Kinnally, a retired firefighter whose partners are his brother, Michael, and Cory Leggeiro, have opened Beef Jerky franchises in Latham and Saratoga Springs, N.Y.; Merrimack, N.H.; and Lee, Mass., and expect to fit right in with the Olde Mistick Village mix.
He said the 1,500-square-foot store will have the feel of a specialty grocery store, and will sell all kinds of jerky and meat snacks, wild game, dog treats, popcorn and peanuts. Bugs will be available, too, including chocolate-covered ants.

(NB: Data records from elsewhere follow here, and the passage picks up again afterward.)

Lemma makes_event : makes_obj RHINO_EVENT_OBJ_TYPE (fun h => krhino_event_create h (Some 0%nat) 0).
Proof using Hs.
  eapply (makes_call _ _ (fun o => EventCreate (Some o) (Some 0%nat) 0)); [done| |intros o; apply event_create_eq|done].
  intros o Ho. split; [intros m [= <-]; by apply kind_fresh|lia].
Qed.

Lemma kinv_free k o : kinv k -> kind k o = Some RHINO_OBJ_TYPE_NONE -> kinv (set_g_objs (delete o (g_objs k)) k).
Proof using.
  intros [Hwf Hl Hst Hsp] Ho. unfold kind in Ho. destruct (g_objs k !! o) as [ob|] eqn:E; [|done]. injection Ho as Ho.
  split; [by eapply wf_free|done..].
Qed.

Lemma wp_object_del c o del kc : touches c = Some (Z.of_nat o) -> deletes c = Some o -> makes c = None ->
  own_obj s U (Some o) -> Removes o (del (Some o)) -> run kc = done_with (del (Some o)) -> legal ks kc ->
  wp (r ← object_del (init_addr addr) (Some o) del; mret (RStat r)) (call_post addr len s U c) s.
Proof using Haddr Hs.
  intros Ht Hd Hm Hown Hrm Hrun Hl. destruct (Hown o eq_refl) as [_ HUo]. unfold object_del. apply wp_bind, wp_bind, wp_kern.
  assert (Hk : wp (del (Some o)) (fun _ k => kinv k) ks) by (apply (kcall kc); [done|apply Hs|done|done]).
  assert (Hnc : match c with CSemDel _ | CMutexDel _ | CEventDel _ => True | _ => False end) by by destruct c.
  specialize (Hrm ks). unfold wp in Hk |- *. destruct (del (Some o) ks) as [[r k]| |]; [|done..].
  case_bool_decide as Hr.
  - destruct Hrm as [Hno Hoth]. subst r. apply wp_bind, wp_bind, wp_kern, wp_modify. cbn [c_kern c_heap].
    assert (HL : heap_legal U (HFree (Z.of_nat o))) by by right. apply wp_heap. cbn [c_kern c_heap].
    pose proof (heap_run _ HL) as HF. cbn [heap_exec] in HF. unfold wp, mbind, M_bind in HF |- *.
    destruct (krhino_mm_free _ _ hs) as [[[] h']| |]; [|done..]. cbn in HF. cbn.
    assert (Hkd : forall q, kind (set_g_objs (delete o (g_objs k)) k) q = if decide (q = o) then None else kind ks q).
    { intros q. unfold kind at 1. cbn. case_decide as Hq; [subst; by rewrite lookup_delete_eq|].
      rewrite lookup_delete_ne by done. exact (Hoth q Hq). }
    split.
    + assert (HE : csi_after U c (RStat (CRet 0)) = delete (Z.of_nat o) U).
      { unfold csi_after. rewrite Hd. by destruct c. }
      rewrite HE. split; [by apply kinv_free|apply HF|]. cbn [c_kern]. intros q ty. rewrite Hkd. case_decide as Hq; [done|]. intros H1 H2.
      rewrite lookup_delete_ne by lia. by apply (co_objs _ _ _ _ Hs).
    + split; [rewrite Ht; exact (spared _ _ _ _ HF eq_refl HL)|].
      assert (HG : kind (set_g_objs (delete o (g_objs k)) k) o = None /\
        forall q, q <> o -> kind (set_g_objs (delete o (g_objs k)) k) q = kind ks q).
      { split; [rewrite Hkd; by rewrite decide_True|]. intros q Hq. rewrite Hkd. by rewrite decide_False. }
      destruct c; try done; cbn [deletes] in Hd |- *; by rewrite Hd.
  - subst k. cbn. change (mkCsi (c_kern s) (c_heap s)) with (mkCsi ks hs).
    assert (HE : csi_after U c (RStat (status r)) = U /\ csi_gives s U c (RStat (status r)) (mkCsi ks hs)).
    { unfold csi_after, csi_gives. rewrite Hd. destruct r as [st|]; [destruct st; try done|]; (split; [by destruct c|split; [done|by destruct c]]). }
    destruct HE as [HE1 HE2]. split; [rewrite HE1; destruct Hs; by split|done].
Qed.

“Ninety percent of what we do is jerky,” Kinnally said.
A recent Olde Mistick Village success story, Pat and Kim Roche opened Make Your Mark Customizations in November 2020 and since expanding occupy 2,500 square feet.
“We soon realized one unit was not enough,” Kim said. “We needed storage space.”
The Roches customize all kinds of merchandise, including tumblers, growlers, glassware, trophies, awards, skateboards, beer-tap handles and T-shirts, to name a few. Their customers include schools, fire and police departments and the Navy.
“People really don’t know what we do when they come in,” said Kim Roche, the shop’s designated “master of all machines,” including two laser engravers. But once they find out, many are hooked.
“Word of mouth has been tremendous for us,” she said.